Linear Attention Large Language Models (LLMs) offer a compelling recurrent formulation that compresses context into a fixed-size state matrix, enabling constant-time inference. However, the internal dynamics of this compressed state remain largely opaque. In this work, we present a comprehensive study on the runtime state dynamics of state-of-the-art Linear Attention models. We uncover a fundamental phenomenon termed State Rank Stratification, characterized by a distinct spectral bifurcation among linear attention heads: while one group maintains an effective rank oscillating near zero, the other exhibits rapid growth that converges to an upper bound.
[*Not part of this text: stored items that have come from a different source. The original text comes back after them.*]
(** C5, amended (notification failure is not fatal).  In every run that
    reaches the notification stage with a forecast [f], a transport failure
    or a response outside 200..299 from the notifier lets no exception out
    of [send_notification], and none out of [main]: the process terminates
    normally, with exit status 0.  When the failure is a transport error or
    an HTTP error status (400..599), the function traps the error and logs
    it: the last line printed is the corresponding diagnostic. *)
Theorem notification_failure_is_not_fatal (net : network) (f : Q) :
  In (Notify LOCATION f) (calls (snd (run net))) ->
  notification_fails (net (POST NOTIFICATION_ENDPOINT (mkAlert LOCATION f))) ->
  (forall t, fst (send_notification net LOCATION f t) = inr tt) /\
  fst (run net) = inr tt /\
  exit_status (fst (run net)) = 0%Z /\
  (net (POST NOTIFICATION_ENDPOINT (mkAlert LOCATION f)) = Unreachable ->
   last (output (snd (run net))) NotificationSent =
     OtherErrorNotification ConnectionError) /\
  (forall s b,
     net (POST NOTIFICATION_ENDPOINT (mkAlert LOCATION f)) = Response s b ->
     (400 <= s < 600)%Z ->
     last (output (snd (run net))) NotificationSent =
       HttpErrorNotification (HTTPError s)).
Proof.
  intros Hin Hfail.
  split; [intros t; now rewrite send_notification_step|].
  split; [apply run_returns|].
  split; [now rewrite run_returns|].
  destruct (run_reaching_forecast net _ Hin) as
    (s & l & model & Hg & Hs & Hne & Hf & Hfit & Hrun); [right; eauto|].
  rewrite Hrun in Hin. cbn [snd] in Hin. rewrite calls_notified in Hin.
  assert (Hfeq : predict model (Qnat (List.length l)) = f).
  { cbn in Hin. destruct Hin as [H|[H|[H|[H|[H|[]]]]]];
      try discriminate. now injection H. }
  rewrite Hrun, Hfeq. cbn [snd]. rewrite output_notified. cbn [last].
  split.
  - intros ->. reflexivity.
  - intros s' b' -> Hs'. apply is_error_status_spec in Hs'.
    cbn [notification_diagnostic]. now rewrite Hs'.
Qed.

(** *** Dates do not reach the model *)

Lemma failure_blind (l : list element) : failure (map blind l) = failure l.
Proof.
  induction l as [|e l IH]; [reflexivity|].
  destruct e as [[[dv|] [rv|]]|]; cbn; auto.
Qed.

Lemma risks_blind (l : list element) :
  values risk_factor (map blind l) = values risk_factor l.
Proof.
  induction l as [|e l IH]; [reflexivity|].
  destruct e as [[dv [rv|]]|]; cbn; unfold values in IH; now rewrite ?IH.
Qed.

Lemma train_model_length (d1 d2 : ndarray cell) (y : ndarray Q) (t : trace) :
  len d1 = len d2 -> train_model d1 y t = train_model d2 y t.
Proof. intros Hlen. run_py. fold (len d1) (len d2). now rewrite Hlen. Qed.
Extensive experiments across diverse inference contexts reveal that these dynamics remain strikingly consistent, indicating that the identity of a head,whether low-rank or high-rank,is an intrinsic structural property acquired during pre-training, rather than a transient state dependent on the input data. Furthermore, our diagnostic probes reveal a surprising functional divergence: low-rank heads are indispensable for model reasoning, whereas high-rank heads exhibit significant redundancy. Leveraging this insight, we propose Joint Rank-Norm Pruning, a zero-shot strategy that achieves a 38.9\% reduction in KV-cache overhead while largely maintaining model accuracy.

翻译：线性注意力大语言模型提供了一种引人注目的循环形式，它将上下文压缩到一个固定大小的状态矩阵中，从而实现了恒定时间推理。然而，这种压缩状态的内部动力学在很大程度上仍然是不透明的。在这项工作中，我们对最先进的线性注意力模型的运行时状态动力学进行了全面的研究。我们发现了一个称为"状态秩分层"的基本现象，其特征是线性注意力头之间出现明显的谱分叉：一组注意力头保持其有效秩在零附近振荡，而另一组则表现出快速增长并收敛到一个上界。在不同推理上下文下的大量实验表明，这些动力学特性惊人地一致，这表明一个注意力头是低秩还是高秩，是在预训练期间获得的内在结构属性，而不是依赖于输入数据的瞬态。此外，我们的诊断探针揭示了一个令人惊讶的功能分化：低秩头对于模型推理是不可或缺的，而高秩头则表现出显著的冗余性。利用这一见解，我们提出了联合秩-范数剪枝，这是一种零样本策略，在基本保持模型精度的同时，实现了KV缓存开销减少38.9%。